(** * api_yamdb: authorization predicates, catalogue aggregation,
      registration and token issuance

    A shallow embedding of [users/models.py], [api/permissions.py],
    [api/serializers.py] and [api/views.py].  Python exceptions are values of
    [exn]; code that touches the database, the mailer or the random source is
    written in a state-and-exception monad whose state survives a raise, as
    under Django's default autocommit.  Classes of the source become modules
    of the same name. *)

From Stdlib Require Import ZArith List Ascii String Bool Lia QArith Qround Permutation.
From ExtLib Require Import Structures.Monad Structures.MonadExc.
Import ListNotations.
Import MonadNotation.
Local Open Scope string_scope.
Local Open Scope Z_scope.
Local Open Scope monad_scope.

(** ** Python exceptions and results *)

(** The exceptions the modelled code can raise.  [ValidationError] carries the
    [(field, code)] pairs of the serializer's error dictionary.
    [KeyboardInterrupt] stands for the [BaseException]s that are not
    [Exception]s. *)
Inductive exn : Type :=
| KeyError (key : string)
| IndexError
| AttributeError (attr : string)
| TypeError
| ValueError
| SMTPException
| DoesNotExist
| MultipleObjectsReturned
| ValidationError (errors : list (string * string))
| Http404
| NotAuthenticated
| PermissionDenied
| KeyboardInterrupt.

(** [isinstance(e, Exception)] *)
Definition is_Exception (e : exn) : bool :=
  match e with
  | KeyboardInterrupt => false
  | _ => true
  end.

Inductive result (A : Type) : Type :=
| Ok (a : A)
| Raise (e : exn).
Arguments Ok {A} a.
Arguments Raise {A} e.

#[global] Instance Monad_result : Monad result :=
  {| ret := fun _ a => Ok a;
     bind := fun _ _ c k => match c with Ok a => k a | Raise e => Raise e end |}.

#[global] Instance Exc_result : MonadExc exn result :=
  {| raise := fun _ e => Raise e;
     catch := fun _ c h => match c with Ok a => Ok a | Raise e => h e end |}.

(** A computation over a state [S]: it returns a value or raises, and in both
    cases hands back the state it reached. *)
Definition M (S A : Type) : Type := S -> result A * S.

#[global] Instance Monad_M {S} : Monad (M S) :=
  {| ret := fun _ a s => (Ok a, s);
     bind := fun _ _ c k s =>
               match c s with
               | (Ok a, s') => k a s'
               | (Raise e, s') => (Raise e, s')
               end |}.

#[global] Instance Exc_M {S} : MonadExc exn (M S) :=
  {| raise := fun _ e s => (Raise e, s);
     catch := fun _ c h s =>
                match c s with
                | (Ok a, s') => (Ok a, s')
                | (Raise e, s') => h e s'
                end |}.

Definition lift {S A} (r : result A) : M S A := fun s => (r, s).
Definition gets {S A} (f : S -> A) : M S A := fun s => (Ok (f s), s).
Definition modify {S} (f : S -> S) : M S unit := fun s => (Ok tt, f s).

(** [try: body  except Exception: handler]: only instances of [Exception]
    reach the handler, anything else keeps propagating. *)
Definition try_except_Exception {S A} (body : M S A) (handler : M S A) : M S A :=
  catch body (fun e => if is_Exception e then handler else raise e).

(** [if test: a  else: b] with a test that may itself raise. *)
Definition ifM {m : Type -> Type} `{Monad m} {A : Type} (test : m bool) (a b : m A)
  : m A :=
  bind test (fun x : bool => if x then a else b).

(** [for x in xs: body x] *)
Fixpoint for_each {S A} (xs : list A) (body : A -> M S unit) : M S unit :=
  match xs with
  | [] => ret tt
  | x :: rest => body x ;; for_each rest body
  end.

(** ** users/models.py *)

Module ROLES.
Inductive t : Type := user | moderator | admin.

Definition name (r : t) : string :=
  match r with
  | user => "user"
  | moderator => "moderator"
  | admin => "admin"
  end.
End ROLES.

Module User.
(** [id] and [is_superuser] are inherited from [AbstractUser]. *)
Record t : Type := mk {
  id : Z;
  username : string;
  email : string;
  bio : string;
  role : string;
  confirmation_code : string;
  is_superuser : bool
}.
End User.

(** [request.user]: a [User] row, or Django's [AnonymousUser]. *)
Inductive RequestUser : Type :=
| AnonymousUser
| Authenticated (u : User.t).

Definition is_anonymous (c : RequestUser) : bool :=
  match c with AnonymousUser => true | Authenticated _ => false end.

Definition is_authenticated (c : RequestUser) : bool :=
  match c with AnonymousUser => false | Authenticated _ => true end.

(** [AnonymousUser.is_superuser] is the class attribute [False]. *)
Definition is_superuser (c : RequestUser) : bool :=
  match c with AnonymousUser => false | Authenticated u => User.is_superuser u end.

(** [AnonymousUser] has no attribute [role]. *)
Definition role (c : RequestUser) : result string :=
  match c with
  | AnonymousUser => Raise (AttributeError "role")
  | Authenticated u => Ok (User.role u)
  end.

(** [author == request.user] with the author given by primary key: model
    instances are equal when their keys are, and no row equals
    [AnonymousUser]. *)
Definition Model_eq (author_pk : Z) (c : RequestUser) : bool :=
  match c with
  | AnonymousUser => false
  | Authenticated u => author_pk =? User.id u
  end.

(** ** rest_framework.permissions *)

Record Request : Type := {
  method : string;
  user : RequestUser
}.

Definition SAFE_METHODS : list string := ["GET"; "HEAD"; "OPTIONS"].

Definition in_strings (s : string) (l : list string) : bool :=
  existsb (String.eqb s) l.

##########

Repeat the whole listing exactly, keeping every line intact.

(** * api_yamdb: authorization predicates, catalogue aggregation,
      registration and token issuance

    A shallow embedding of [users/models.py], [api/permissions.py],
    [api/serializers.py] and [api/views.py].  Python exceptions are values of
    [exn]; code that touches the database, the mailer or the random source is
    written in a state-and-exception monad whose state survives a raise, as
    under Django's default autocommit.  Classes of the source become modules
    of the same name. *)

From Stdlib Require Import ZArith List Ascii String Bool Lia QArith Qround Permutation.
From ExtLib Require Import Structures.Monad Structures.MonadExc.
Import ListNotations.
Import MonadNotation.
Local Open Scope string_scope.
Local Open Scope Z_scope.
Local Open Scope monad_scope.

(** ** Python exceptions and results *)

(** The exceptions the modelled code can raise.  [ValidationError] carries the
    [(field, code)] pairs of the serializer's error dictionary.
    [KeyboardInterrupt] stands for the [BaseException]s that are not
    [Exception]s. *)
Inductive exn : Type :=
| KeyError (key : string)
| IndexError
| AttributeError (attr : string)
| TypeError
| ValueError
| SMTPException
| DoesNotExist
| MultipleObjectsReturned
| ValidationError (errors : list (string * string))
| Http404
| NotAuthenticated
| PermissionDenied
| KeyboardInterrupt.

(** [isinstance(e, Exception)] *)
Definition is_Exception (e : exn) : bool :=
  match e with
  | KeyboardInterrupt => false
  | _ => true
  end.

Inductive result (A : Type) : Type :=
| Ok (a : A)
| Raise (e : exn).
Arguments Ok {A} a.
Arguments Raise {A} e.

#[global] Instance Monad_result : Monad result :=
  {| ret := fun _ a => Ok a;
     bind := fun _ _ c k => match c with Ok a => k a | Raise e => Raise e end |}.

#[global] Instance Exc_result : MonadExc exn result :=
  {| raise := fun _ e => Raise e;
     catch := fun _ c h => match c with Ok a => Ok a | Raise e => h e end |}.

(** A computation over a state [S]: it returns a value or raises, and in both
    cases hands back the state it reached. *)
Definition M (S A : Type) : Type := S -> result A * S.

#[global] Instance Monad_M {S} : Monad (M S) :=
  {| ret := fun _ a s => (Ok a, s);
     bind := fun _ _ c k s =>
               match c s with
               | (Ok a, s') => k a s'
               | (Raise e, s') => (Raise e, s')
               end |}.

#[global] Instance Exc_M {S} : MonadExc exn (M S) :=
  {| raise := fun _ e s => (Raise e, s);
     catch := fun _ c h s =>
                match c s with
                | (Ok a, s') => (Ok a, s')
                | (Raise e, s') => h e s'
                end |}.

Definition lift {S A} (r : result A) : M S A := fun s => (r, s).
Definition gets {S A} (f : S -> A) : M S A := fun s => (Ok (f s), s).
Definition modify {S} (f : S -> S) : M S unit := fun s => (Ok tt, f s).

(** [try: body  except Exception: handler]: only instances of [Exception]
    reach the handler, anything else keeps propagating. *)
Definition try_except_Exception {S A} (body : M S A) (handler : M S A) : M S A :=
  catch body (fun e => if is_Exception e then handler else raise e).

(** [if test: a  else: b] with a test that may itself raise. *)
Definition ifM {m : Type -> Type} `{Monad m} {A : Type} (test : m bool) (a b : m A)
  : m A :=
  bind test (fun x : bool => if x then a else b).

(** [for x in xs: body x] *)
Fixpoint for_each {S A} (xs : list A) (body : A -> M S unit) : M S unit :=
  match xs with
  | [] => ret tt
  | x :: rest => body x ;; for_each rest body
  end.

(** ** users/models.py *)

Module ROLES.
Inductive t : Type := user | moderator | admin.

Definition name (r : t) : string :=
  match r with
  | user => "user"
  | moderator => "moderator"
  | admin => "admin"
  end.
End ROLES.

Module User.
(** [id] and [is_superuser] are inherited from [AbstractUser]. *)
Record t : Type := mk {
  id : Z;
  username : string;
  email : string;
  bio : string;
  role : string;
  confirmation_code : string;
  is_superuser : bool
}.
End User.

(** [request.user]: a [User] row, or Django's [AnonymousUser]. *)
Inductive RequestUser : Type :=
| AnonymousUser
| Authenticated (u : User.t).

Definition is_anonymous (c : RequestUser) : bool :=
  match c with AnonymousUser => true | Authenticated _ => false end.

Definition is_authenticated (c : RequestUser) : bool :=
  match c with AnonymousUser => false | Authenticated _ => true end.

(** [AnonymousUser.is_superuser] is the class attribute [False]. *)
Definition is_superuser (c : RequestUser) : bool :=
  match c with AnonymousUser => false | Authenticated u => User.is_superuser u end.

(** [AnonymousUser] has no attribute [role]. *)
Definition role (c : RequestUser) : result string :=
  match c with
  | AnonymousUser => Raise (AttributeError "role")
  | Authenticated u => Ok (User.role u)
  end.

(** [author == request.user] with the author given by primary key: model
    instances are equal when their keys are, and no row equals
    [AnonymousUser]. *)
Definition Model_eq (author_pk : Z) (c : RequestUser) : bool :=
  match c with
  | AnonymousUser => false
  | Authenticated u => author_pk =? User.id u
  end.

(** ** rest_framework.permissions *)

Record Request : Type := {
  method : string;
  user : RequestUser
}.

Definition SAFE_METHODS : list string := ["GET"; "HEAD"; "OPTIONS"].

Definition in_strings (s : string) (l : list string) : bool :=
  existsb (String.eqb s) l.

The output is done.